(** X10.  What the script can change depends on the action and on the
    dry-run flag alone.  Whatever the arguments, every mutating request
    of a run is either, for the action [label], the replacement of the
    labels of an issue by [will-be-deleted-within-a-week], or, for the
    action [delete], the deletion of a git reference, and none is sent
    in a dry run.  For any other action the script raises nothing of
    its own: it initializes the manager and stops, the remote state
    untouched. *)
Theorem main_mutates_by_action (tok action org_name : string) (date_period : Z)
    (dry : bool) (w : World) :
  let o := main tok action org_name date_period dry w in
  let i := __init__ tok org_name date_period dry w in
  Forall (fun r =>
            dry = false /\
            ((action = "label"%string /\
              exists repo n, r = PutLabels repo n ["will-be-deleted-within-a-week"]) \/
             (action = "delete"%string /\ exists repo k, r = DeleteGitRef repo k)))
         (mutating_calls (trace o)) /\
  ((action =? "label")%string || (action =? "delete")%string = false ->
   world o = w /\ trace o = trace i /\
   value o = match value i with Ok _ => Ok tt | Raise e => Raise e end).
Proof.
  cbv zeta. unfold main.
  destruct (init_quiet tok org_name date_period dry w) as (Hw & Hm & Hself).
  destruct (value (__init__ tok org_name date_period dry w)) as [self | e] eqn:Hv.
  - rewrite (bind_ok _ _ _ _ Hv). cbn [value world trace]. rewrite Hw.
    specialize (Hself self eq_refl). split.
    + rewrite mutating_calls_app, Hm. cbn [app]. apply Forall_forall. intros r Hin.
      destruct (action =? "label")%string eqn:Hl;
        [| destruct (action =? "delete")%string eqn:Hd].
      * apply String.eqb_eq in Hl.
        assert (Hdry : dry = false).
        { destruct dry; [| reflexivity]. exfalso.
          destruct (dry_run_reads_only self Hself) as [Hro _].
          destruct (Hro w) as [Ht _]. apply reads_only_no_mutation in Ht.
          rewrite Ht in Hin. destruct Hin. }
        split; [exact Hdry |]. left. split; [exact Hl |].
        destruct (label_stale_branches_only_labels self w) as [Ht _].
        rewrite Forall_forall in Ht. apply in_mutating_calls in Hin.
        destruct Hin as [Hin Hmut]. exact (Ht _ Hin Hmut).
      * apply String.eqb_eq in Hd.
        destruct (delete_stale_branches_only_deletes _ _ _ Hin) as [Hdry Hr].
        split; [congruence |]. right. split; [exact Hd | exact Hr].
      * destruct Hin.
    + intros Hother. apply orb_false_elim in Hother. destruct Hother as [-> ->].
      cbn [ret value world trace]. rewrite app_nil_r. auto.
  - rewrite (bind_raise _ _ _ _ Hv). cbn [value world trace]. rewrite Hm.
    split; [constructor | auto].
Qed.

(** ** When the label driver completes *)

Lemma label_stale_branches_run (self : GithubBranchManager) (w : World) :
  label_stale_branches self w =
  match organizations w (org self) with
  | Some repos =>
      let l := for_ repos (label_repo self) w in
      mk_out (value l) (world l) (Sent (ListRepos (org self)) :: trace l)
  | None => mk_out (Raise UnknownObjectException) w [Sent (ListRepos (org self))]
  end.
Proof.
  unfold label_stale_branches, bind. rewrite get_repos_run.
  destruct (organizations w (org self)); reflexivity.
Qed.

=-=-=-=-=

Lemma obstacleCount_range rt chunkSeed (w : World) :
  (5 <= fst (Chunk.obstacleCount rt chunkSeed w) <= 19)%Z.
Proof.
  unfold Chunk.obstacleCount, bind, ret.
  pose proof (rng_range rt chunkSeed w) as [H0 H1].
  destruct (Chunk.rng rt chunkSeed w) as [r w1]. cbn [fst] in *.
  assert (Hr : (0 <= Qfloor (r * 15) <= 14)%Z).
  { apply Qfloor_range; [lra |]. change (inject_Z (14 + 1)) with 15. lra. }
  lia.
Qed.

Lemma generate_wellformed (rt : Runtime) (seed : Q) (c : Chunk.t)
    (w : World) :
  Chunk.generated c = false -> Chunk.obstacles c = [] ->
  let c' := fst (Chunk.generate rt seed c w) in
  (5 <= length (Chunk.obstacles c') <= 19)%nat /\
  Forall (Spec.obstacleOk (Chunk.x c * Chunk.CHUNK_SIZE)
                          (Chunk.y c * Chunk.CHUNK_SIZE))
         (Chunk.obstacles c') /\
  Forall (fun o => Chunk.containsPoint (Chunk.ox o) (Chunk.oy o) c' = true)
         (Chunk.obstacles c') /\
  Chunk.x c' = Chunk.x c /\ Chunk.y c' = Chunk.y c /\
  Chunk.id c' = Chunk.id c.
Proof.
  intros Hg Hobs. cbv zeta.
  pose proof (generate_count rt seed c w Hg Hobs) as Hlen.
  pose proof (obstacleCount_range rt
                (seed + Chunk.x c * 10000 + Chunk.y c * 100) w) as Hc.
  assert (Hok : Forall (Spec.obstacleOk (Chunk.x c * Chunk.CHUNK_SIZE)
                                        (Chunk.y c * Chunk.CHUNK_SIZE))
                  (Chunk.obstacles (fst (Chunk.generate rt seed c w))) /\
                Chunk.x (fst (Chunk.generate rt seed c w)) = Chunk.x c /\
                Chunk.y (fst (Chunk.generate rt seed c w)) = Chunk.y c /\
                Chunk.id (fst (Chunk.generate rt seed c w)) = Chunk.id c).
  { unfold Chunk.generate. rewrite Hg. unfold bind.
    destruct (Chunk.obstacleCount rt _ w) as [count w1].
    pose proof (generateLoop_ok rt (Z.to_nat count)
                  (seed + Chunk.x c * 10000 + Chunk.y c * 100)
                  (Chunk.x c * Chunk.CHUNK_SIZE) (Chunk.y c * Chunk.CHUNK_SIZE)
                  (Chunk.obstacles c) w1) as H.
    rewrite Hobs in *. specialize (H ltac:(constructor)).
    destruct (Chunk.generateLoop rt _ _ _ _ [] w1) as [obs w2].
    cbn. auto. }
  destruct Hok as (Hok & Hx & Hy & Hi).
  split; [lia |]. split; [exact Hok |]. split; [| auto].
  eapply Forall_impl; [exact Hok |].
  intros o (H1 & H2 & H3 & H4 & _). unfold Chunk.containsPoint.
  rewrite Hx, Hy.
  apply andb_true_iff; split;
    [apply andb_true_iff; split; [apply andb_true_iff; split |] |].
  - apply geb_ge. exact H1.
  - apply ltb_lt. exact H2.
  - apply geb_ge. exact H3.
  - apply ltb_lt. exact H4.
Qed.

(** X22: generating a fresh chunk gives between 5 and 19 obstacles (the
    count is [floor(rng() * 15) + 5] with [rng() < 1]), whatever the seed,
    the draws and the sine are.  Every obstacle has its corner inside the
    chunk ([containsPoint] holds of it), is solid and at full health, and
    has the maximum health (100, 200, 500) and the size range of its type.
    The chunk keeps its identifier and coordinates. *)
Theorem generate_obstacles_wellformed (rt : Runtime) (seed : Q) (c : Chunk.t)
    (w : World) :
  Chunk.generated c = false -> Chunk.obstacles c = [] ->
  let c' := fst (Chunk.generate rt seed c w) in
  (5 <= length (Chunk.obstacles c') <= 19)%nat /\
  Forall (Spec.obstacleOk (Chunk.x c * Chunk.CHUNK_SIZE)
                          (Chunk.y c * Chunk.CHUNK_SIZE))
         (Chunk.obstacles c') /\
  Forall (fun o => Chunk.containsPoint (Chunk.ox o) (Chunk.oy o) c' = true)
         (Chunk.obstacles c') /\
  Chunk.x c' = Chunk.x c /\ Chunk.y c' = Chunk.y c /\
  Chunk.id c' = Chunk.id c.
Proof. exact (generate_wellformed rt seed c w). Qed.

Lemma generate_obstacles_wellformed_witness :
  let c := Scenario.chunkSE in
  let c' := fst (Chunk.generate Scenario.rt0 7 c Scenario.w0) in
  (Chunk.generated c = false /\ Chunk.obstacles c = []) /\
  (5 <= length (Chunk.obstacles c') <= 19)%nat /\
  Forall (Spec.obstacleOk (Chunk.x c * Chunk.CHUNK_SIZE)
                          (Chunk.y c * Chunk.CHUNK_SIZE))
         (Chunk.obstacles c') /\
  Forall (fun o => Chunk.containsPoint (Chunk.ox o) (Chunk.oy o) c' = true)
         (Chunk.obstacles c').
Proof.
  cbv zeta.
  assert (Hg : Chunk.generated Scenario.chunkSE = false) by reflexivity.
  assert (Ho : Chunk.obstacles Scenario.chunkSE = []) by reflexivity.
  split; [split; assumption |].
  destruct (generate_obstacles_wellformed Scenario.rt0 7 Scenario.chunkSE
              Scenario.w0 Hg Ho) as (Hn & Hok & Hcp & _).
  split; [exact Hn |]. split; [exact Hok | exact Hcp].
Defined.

=-=-=-=-=

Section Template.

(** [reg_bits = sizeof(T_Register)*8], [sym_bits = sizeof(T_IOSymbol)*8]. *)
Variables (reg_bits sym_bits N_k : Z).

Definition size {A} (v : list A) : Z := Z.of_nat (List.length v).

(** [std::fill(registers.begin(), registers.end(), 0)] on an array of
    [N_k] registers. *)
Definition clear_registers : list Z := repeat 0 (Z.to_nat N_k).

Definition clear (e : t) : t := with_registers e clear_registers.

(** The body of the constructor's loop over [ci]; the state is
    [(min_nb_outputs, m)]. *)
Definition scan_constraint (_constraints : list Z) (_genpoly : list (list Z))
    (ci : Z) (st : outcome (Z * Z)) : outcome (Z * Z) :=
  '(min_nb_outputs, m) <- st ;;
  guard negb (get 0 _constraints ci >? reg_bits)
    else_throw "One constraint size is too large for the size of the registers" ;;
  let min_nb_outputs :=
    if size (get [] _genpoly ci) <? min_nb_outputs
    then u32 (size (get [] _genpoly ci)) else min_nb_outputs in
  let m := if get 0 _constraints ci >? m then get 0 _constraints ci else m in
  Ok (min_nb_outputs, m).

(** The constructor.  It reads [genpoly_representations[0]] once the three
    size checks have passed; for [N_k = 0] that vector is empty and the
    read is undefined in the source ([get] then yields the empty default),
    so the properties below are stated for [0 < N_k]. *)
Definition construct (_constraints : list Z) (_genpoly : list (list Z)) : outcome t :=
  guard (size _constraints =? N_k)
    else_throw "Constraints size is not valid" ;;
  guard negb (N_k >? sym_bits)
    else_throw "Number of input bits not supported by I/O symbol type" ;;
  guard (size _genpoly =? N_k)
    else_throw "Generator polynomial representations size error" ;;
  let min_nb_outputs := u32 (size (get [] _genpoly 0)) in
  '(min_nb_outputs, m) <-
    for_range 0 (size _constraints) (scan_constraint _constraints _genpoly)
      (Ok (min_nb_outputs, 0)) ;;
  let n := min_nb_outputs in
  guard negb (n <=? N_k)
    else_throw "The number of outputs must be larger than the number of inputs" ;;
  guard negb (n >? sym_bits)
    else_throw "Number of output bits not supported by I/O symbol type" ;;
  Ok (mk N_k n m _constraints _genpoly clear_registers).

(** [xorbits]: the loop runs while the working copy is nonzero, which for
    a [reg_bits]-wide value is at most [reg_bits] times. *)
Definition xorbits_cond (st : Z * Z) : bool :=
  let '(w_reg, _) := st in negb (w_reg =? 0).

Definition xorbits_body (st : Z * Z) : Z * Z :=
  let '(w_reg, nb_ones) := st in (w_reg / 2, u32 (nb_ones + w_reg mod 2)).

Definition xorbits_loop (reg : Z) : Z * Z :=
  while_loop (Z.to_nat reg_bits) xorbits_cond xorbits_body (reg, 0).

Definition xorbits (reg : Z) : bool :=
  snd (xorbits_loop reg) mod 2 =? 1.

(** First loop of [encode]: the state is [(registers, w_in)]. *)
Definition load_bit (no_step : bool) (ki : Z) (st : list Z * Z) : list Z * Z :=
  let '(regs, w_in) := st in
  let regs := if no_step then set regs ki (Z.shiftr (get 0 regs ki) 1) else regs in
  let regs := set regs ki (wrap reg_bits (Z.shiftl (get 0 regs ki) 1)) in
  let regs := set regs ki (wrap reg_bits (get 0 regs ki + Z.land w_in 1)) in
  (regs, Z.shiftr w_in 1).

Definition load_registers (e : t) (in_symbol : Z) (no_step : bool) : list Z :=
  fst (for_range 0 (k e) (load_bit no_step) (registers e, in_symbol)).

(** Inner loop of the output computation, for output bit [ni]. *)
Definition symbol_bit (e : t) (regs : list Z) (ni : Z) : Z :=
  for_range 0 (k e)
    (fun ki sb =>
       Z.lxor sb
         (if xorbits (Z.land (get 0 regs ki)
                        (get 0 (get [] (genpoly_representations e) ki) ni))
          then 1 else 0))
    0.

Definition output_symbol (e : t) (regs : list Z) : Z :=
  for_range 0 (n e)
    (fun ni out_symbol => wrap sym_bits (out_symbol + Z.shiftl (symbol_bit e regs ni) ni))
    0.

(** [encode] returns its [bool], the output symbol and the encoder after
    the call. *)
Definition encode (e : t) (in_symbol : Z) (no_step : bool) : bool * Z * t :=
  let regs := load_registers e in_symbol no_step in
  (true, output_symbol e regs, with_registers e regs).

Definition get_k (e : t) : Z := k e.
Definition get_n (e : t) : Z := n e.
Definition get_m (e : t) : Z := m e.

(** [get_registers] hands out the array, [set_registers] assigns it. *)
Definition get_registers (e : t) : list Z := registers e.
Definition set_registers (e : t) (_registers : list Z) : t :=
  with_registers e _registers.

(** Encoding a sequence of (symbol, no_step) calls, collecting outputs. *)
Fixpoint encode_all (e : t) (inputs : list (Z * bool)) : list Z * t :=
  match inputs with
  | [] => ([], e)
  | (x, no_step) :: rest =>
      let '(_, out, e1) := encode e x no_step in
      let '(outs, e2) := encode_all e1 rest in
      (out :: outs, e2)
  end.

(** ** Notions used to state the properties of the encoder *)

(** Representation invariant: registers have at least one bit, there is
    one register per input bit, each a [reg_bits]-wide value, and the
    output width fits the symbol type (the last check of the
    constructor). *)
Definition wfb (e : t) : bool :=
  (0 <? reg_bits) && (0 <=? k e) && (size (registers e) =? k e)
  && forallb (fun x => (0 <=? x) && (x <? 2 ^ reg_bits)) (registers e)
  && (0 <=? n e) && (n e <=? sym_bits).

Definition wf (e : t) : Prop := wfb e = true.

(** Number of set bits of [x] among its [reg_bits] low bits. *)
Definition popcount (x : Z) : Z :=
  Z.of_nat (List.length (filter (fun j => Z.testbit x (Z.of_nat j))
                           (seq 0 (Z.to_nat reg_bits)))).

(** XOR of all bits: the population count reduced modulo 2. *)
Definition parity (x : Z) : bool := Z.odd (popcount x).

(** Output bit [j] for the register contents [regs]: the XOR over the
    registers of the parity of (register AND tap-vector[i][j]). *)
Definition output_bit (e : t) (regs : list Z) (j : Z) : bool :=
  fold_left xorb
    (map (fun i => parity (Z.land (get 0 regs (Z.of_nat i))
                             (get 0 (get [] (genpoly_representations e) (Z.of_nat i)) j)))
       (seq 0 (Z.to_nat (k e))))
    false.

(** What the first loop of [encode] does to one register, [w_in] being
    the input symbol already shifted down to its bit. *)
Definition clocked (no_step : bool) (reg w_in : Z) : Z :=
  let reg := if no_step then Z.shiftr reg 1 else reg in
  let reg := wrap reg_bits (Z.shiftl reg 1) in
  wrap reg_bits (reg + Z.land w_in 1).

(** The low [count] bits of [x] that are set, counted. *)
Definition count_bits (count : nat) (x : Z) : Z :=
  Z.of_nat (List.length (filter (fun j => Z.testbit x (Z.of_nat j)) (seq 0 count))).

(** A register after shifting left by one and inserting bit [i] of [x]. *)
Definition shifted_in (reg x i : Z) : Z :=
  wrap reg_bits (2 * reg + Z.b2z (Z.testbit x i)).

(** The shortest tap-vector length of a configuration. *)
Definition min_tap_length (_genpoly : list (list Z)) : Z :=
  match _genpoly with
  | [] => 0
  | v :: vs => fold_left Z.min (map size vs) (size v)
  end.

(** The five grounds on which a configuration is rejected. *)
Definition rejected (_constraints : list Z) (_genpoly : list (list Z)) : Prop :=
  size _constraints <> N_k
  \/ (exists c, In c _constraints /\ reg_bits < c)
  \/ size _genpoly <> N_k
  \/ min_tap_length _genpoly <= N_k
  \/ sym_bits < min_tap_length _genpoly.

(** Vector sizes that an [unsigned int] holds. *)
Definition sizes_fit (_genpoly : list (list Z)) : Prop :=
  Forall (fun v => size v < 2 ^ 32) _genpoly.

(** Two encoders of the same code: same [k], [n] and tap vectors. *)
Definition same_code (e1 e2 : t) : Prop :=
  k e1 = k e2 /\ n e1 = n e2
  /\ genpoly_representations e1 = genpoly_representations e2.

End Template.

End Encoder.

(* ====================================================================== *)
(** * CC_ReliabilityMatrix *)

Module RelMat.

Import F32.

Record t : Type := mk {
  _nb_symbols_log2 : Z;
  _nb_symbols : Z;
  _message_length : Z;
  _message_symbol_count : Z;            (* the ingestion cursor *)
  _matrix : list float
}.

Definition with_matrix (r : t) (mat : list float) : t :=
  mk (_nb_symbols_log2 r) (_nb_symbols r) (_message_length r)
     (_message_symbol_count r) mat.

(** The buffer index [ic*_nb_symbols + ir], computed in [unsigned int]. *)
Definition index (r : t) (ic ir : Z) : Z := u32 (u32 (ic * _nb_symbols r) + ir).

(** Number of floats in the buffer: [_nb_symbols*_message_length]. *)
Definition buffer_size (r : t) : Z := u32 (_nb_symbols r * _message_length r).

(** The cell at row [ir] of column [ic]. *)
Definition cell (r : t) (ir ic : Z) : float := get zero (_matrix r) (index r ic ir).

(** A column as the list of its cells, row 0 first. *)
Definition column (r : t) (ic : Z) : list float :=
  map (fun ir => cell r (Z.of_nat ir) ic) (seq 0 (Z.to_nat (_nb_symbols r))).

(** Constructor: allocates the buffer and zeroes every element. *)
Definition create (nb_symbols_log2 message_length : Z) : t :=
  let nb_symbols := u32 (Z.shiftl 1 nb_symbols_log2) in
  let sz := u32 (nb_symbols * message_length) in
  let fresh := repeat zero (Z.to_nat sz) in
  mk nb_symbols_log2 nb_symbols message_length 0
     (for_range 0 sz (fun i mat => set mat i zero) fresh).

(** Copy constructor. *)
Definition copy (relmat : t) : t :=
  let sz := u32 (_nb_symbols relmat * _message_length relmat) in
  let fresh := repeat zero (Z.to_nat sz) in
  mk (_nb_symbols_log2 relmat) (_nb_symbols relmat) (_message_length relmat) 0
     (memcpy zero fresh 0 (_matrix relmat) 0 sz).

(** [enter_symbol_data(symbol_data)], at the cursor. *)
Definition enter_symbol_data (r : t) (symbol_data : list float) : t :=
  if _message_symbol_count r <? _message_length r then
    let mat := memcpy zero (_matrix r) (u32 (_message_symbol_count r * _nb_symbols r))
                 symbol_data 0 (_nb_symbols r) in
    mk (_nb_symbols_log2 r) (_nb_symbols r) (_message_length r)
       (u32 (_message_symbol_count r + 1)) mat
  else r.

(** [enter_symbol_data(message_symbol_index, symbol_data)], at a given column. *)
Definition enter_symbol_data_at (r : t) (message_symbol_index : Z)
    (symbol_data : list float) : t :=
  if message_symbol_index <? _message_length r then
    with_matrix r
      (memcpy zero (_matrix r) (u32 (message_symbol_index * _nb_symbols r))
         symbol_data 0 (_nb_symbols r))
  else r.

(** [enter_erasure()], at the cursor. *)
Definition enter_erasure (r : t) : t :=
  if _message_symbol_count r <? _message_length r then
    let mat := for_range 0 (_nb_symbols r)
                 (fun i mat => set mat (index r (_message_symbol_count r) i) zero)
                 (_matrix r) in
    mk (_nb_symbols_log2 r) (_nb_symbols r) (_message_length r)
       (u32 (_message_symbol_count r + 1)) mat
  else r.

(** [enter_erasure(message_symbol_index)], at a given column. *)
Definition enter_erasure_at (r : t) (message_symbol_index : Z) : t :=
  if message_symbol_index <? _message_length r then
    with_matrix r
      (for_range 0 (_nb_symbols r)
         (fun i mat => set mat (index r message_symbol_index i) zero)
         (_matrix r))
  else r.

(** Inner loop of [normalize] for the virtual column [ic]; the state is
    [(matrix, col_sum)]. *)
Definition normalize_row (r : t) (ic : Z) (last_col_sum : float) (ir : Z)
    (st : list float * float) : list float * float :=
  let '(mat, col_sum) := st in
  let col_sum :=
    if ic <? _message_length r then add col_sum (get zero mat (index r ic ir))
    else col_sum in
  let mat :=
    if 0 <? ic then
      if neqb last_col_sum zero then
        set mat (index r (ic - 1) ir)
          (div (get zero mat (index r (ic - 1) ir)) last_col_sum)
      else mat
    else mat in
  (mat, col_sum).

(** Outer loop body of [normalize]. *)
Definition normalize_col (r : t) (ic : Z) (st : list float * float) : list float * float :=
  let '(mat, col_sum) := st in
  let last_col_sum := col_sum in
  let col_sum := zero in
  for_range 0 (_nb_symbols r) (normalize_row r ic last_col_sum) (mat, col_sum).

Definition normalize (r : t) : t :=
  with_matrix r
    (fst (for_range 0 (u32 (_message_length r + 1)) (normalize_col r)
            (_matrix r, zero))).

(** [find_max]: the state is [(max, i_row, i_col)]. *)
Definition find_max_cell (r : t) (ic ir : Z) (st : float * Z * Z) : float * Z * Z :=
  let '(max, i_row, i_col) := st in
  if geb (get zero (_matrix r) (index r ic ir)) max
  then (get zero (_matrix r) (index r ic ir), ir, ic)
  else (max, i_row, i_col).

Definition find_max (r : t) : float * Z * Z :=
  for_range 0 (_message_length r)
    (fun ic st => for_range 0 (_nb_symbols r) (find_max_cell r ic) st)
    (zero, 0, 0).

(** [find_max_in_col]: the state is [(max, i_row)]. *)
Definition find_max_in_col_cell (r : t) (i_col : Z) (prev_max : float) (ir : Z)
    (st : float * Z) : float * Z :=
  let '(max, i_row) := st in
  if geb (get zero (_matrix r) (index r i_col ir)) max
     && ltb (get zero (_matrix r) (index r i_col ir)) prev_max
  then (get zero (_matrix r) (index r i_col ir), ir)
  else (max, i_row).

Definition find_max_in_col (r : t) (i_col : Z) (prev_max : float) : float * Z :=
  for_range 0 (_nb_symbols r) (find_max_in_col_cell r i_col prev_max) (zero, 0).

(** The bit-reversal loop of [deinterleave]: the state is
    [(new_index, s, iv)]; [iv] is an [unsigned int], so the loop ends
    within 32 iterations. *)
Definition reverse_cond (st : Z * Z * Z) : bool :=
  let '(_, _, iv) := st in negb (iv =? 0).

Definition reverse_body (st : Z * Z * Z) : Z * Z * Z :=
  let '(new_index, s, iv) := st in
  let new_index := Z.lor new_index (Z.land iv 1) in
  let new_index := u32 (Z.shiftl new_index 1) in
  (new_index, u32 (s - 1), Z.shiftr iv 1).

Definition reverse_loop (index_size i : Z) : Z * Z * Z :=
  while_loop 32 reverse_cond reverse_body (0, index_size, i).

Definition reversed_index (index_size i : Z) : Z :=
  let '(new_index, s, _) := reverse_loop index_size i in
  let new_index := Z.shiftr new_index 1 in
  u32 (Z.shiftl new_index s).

=-=-=-=-=

== Exercise details ==
All lines in the data above from the one with "action and on the" through the one with "let o := main" must be repeated exactly, and no others.

== Reply ==
(** X10.  What the script can change depends on the action and on the
    dry-run flag alone.  Whatever the arguments, every mutating request
    of a run is either, for the action [label], the replacement of the
    labels of an issue by [will-be-deleted-within-a-week], or, for the
    action [delete], the deletion of a git reference, and none is sent
    in a dry run.  For any other action the script raises nothing of
    its own: it initializes the manager and stops, the remote state
    untouched. *)
Theorem main_mutates_by_action (tok action org_name : string) (date_period : Z)
    (dry : bool) (w : World) :
  let o := main tok action org_name date_period dry w in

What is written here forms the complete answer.